Тот уселся и посмотрел на него:
– Да, невеселая работка – приходить с такими новостями. Кстати, как получилось, что ты находился дома у Терезы?
– Мы с ней когда-то были вместе. Правда, с тех пор совсем не общались, но когда я узнал, что Лассе пропал, мне захотелось узнать, не нужна ли им помощь. Ее дочь много времени проводит у нас в конюшне, и она была очень расстроена тем, что случилось с Викторией. Я хотел проявить к ним внимание сейчас, когда им так тяжело, – объяснил хозяин дома.
– Понимаю, – кивнул Йоста, и в комнате снова повисла пауза. Гость видел, что Юнас сидит в напряженной позе, ожидая, что еще ему скажут.
– Я хотел спросить о Виктории. Какие у вас с ней были отношения? – заговорил наконец Флюгаре.
– Ну… – медленно произнес Юнас. – Да что тут особо рассказывать? Она была одной из учениц Марты. Одной из тех девчонок, кто постоянно болтался в конюшне.
Он стал смахивать с джинсов невидимые пылинки.
– Насколько я понимаю, это не вся правда, – заявил Йоста, не сводя с него глаз.
– Что ты имеешь в виду?
– Ты куришь?
Перссон посмотрел на полицейского, наморщив лоб:
– Почему ты спрашиваешь? Нет, я не курю.
– Хорошо. Но давай вернемся к Виктории. До меня дошла информация, что у вас были… хм, куда более близкие отношения.
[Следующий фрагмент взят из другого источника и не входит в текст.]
(** The row as the table holds it once its values are bound: [score] is
    [real(...).notNull()] (schema.ts:326). *)
Definition stored (r : row) : option row :=
  s ← bind (score r);
  Some {| id := id r; transactionId := transactionId r;
          inboxId := inboxId r; score := s; createdAt := createdAt r |}.

(** [db.insert(transactionMatchSuggestions).values(r)] *)
Definition insert (r : row) (t : list row) : option (list row) :=
  r' ← stored r; Table.insert primaryKey uniqueIndexes r' t.
End transactionMatchSuggestions.

Module invoices.
Record row := {
  id : string;
  createdAt : Z;
  updatedAt : option Z;
  teamId : string;
  customerId : option string;
  invoiceNumber : string;
  status : option string;
  template : option string;
  currency : option string;
  amount : option number;
  vat : option number;
  tax : option number;
  dueDate : option string;
  issueDate : string;
  paid : option bool;
  paidAt : option Z;
  noteDetails : option string;
  fromDetails : option string;
  customerDetails : option string;
  paymentDetails : option string;
  token : option string;
  deliveryType : option string;
  scheduleDate : option Z;
  reminderSent : option bool;
  viewedAt : option Z;
  internalNote : option string;
  lineItems : option string;
  discountAmount : option number;
  taxAmount : option number;
  topAmount : option number;
  bottomAmount : option number;
  subtotal : option number;
  invoiceUrl : option string
}.

(** [text("status").default("draft")] *)
Definition statusColumn : Column :=
  {| columnName := "status"; columnKind := text; notNull := false |}.
Definition status_default : string := "draft".

Definition primaryKey : row → string := id.
(** [invoices_invoice_number_key] on [invoice_number] alone, and
    [invoices_token_key]. *)
Definition uniqueIndexes : list (row → option string) :=
  [λ r, Some (invoiceNumber r); token].

Definition Consistent := Table.Consistent primaryKey uniqueIndexes.
Definition insert := Table.insert primaryKey uniqueIndexes.
Definition reachable := Table.reachable primaryKey uniqueIndexes.

(** The row written by an insert that gives the required columns and,
    possibly, a status ([None]: the key is left out and the default
    applies; [Some v]: the value [v], which may be [NULL]).  [$defaultFn]
    supplies [id], [created_at] and [token]. *)
Definition create (generatedId : string) (now : Z) (generatedToken : string)
    (teamId invoiceNumber issueDate : string)
    (givenStatus : option (option string)) : row :=
  {| id := generatedId; createdAt := now; updatedAt := None;
     teamId := teamId; customerId := None; invoiceNumber := invoiceNumber;
     status := default (Some status_default) givenStatus;
     template := Some "a4"; currency := None; amount := None; vat := None;
     tax := None; dueDate := None; issueDate := issueDate;
     paid := Some false; paidAt := None; noteDetails := None;
     fromDetails := None; customerDetails := None; paymentDetails := None;
     token := Some generatedToken; deliveryType := Some "create";
     scheduleDate := None; reminderSent := Some false; viewedAt := None;
     internalNote := None; lineItems := None; discountAmount := None;
     taxAmount := None; topAmount := None; bottomAmount := None;
     subtotal := None; invoiceUrl := None |}.
End invoices.

Module inbox.
Record row := {
  id : string;
  createdAt : Z;
  teamId : string;
  status : option string;
  type : option string;
  amount : option number;
  currency : option string;
  date : option string;
  name : option string;
  website : option string;
  description : option string;
  attachments : option string;
  metadata : option string;
  inboxAccountId : option string;
  referenceId : option string;
  forwardedTo : option string;
  transactionId : option string;
  readAt : option Z;
  displayName : option string;
  contentType : option string;
  size : option Z
}.

(** [text("status").default("pending")] *)
Definition status_default : string := "pending".

Definition primaryKey : row → string := id.
(** [inbox_reference_id_key] *)
Definition uniqueIndexes : list (row → option string) := [referenceId].

Definition Consistent := Table.Consistent primaryKey uniqueIndexes.
Definition insert := Table.insert primaryKey uniqueIndexes.
Definition update (P : row → Prop) `{!∀ r, Decision (P r)} (f : row → row)
    (t : list row) : option (list row) :=
  Table.update primaryKey uniqueIndexes P f t.

(** The row written by an insert that gives the team, the reference and
    the extracted amount, currency, date and attachments, and possibly a
    status; [transaction_id] is not given and stays [NULL]. *)
Definition create (generatedId : string) (now : Z) (teamId : string)
    (givenStatus : option (option string)) (referenceId : option string)
    (amount : option number) (currency date attachments : option string) : row :=
  {| id := generatedId; createdAt := now; teamId := teamId;
     status := default (Some status_default) givenStatus; type := None;
     amount := amount; currency := currency; date := date; name := None;
     website := None; description := None; attachments := attachments;
     metadata := None; inboxAccountId := None; referenceId := referenceId;
     forwardedTo := None; transactionId := None; readAt := None;
     displayName := None; contentType := None; size := None |}.

(** [UPDATE inbox SET status = ?, transaction_id = ?] on one row. *)
Definition with_status_transaction (st : option string)
    (tx : option string) (r : row) : row :=
  {| id := id r; createdAt := createdAt r; teamId := teamId r;
     status := st; type := type r; amount := amount r;
     currency := currency r; date := date r; name := name r;
     website := website r; description := description r;
     attachments := attachments r; metadata := metadata r;
     inboxAccountId := inboxAccountId r; referenceId := referenceId r;
     forwardedTo := forwardedTo r; transactionId := tx; readAt := readAt r;
     displayName := displayName r; contentType := contentType r;
     size := size r |}.

(** [UPDATE inbox SET amount = ?, currency = ?, date = ?, attachments = ?]
    on one row. *)
Definition with_payload (amount' : option number)
    (currency' date' attachments' : option string) (r : row) : row :=
  {| id := id r; createdAt := createdAt r; teamId := teamId r;
     status := status r; type := type r; amount := amount';
     currency := currency'; date := date'; name := name r;
     website := website r; description := description r;
     attachments := attachments'; metadata := metadata r;
     inboxAccountId := inboxAccountId r; referenceId := referenceId r;
     forwardedTo := forwardedTo r; transactionId := transactionId r;
     readAt := readAt r; displayName := displayName r;
     contentType := contentType r; size := size r |}.
End inbox.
– Кто это сказал? Я вообще почти не разговаривал с ней. Когда я заходил в конюшню, то максимум перекидывался с ней несколькими словами, как и с другими девчонками, которые туда ходят.
– Мы беседовали с братом Виктории Рикки, и он утверждает, что у вас с Викторией были отношения. В тот день, когда она пропала, он видел, как вы стояли возле конюшни и ссорились. О чем была ваша ссора?
Юнас покачал головой:
– Я даже не помню, разговаривали ли мы с ней в тот день. Но как бы то ни было, это точно не было ссорой. Иногда я строго разговариваю с девочками, которые плохо себя ведут в конюшне, так что речь наверняка шла о чем-то таком. Они не любят, когда им делают замечания – как-никак это подростки!
– А мне показалось, что чуть раньше ты сказал, что вообще не общаешься с девчонками в конюшне, – заметил Йоста, откидываясь на спинку дивана.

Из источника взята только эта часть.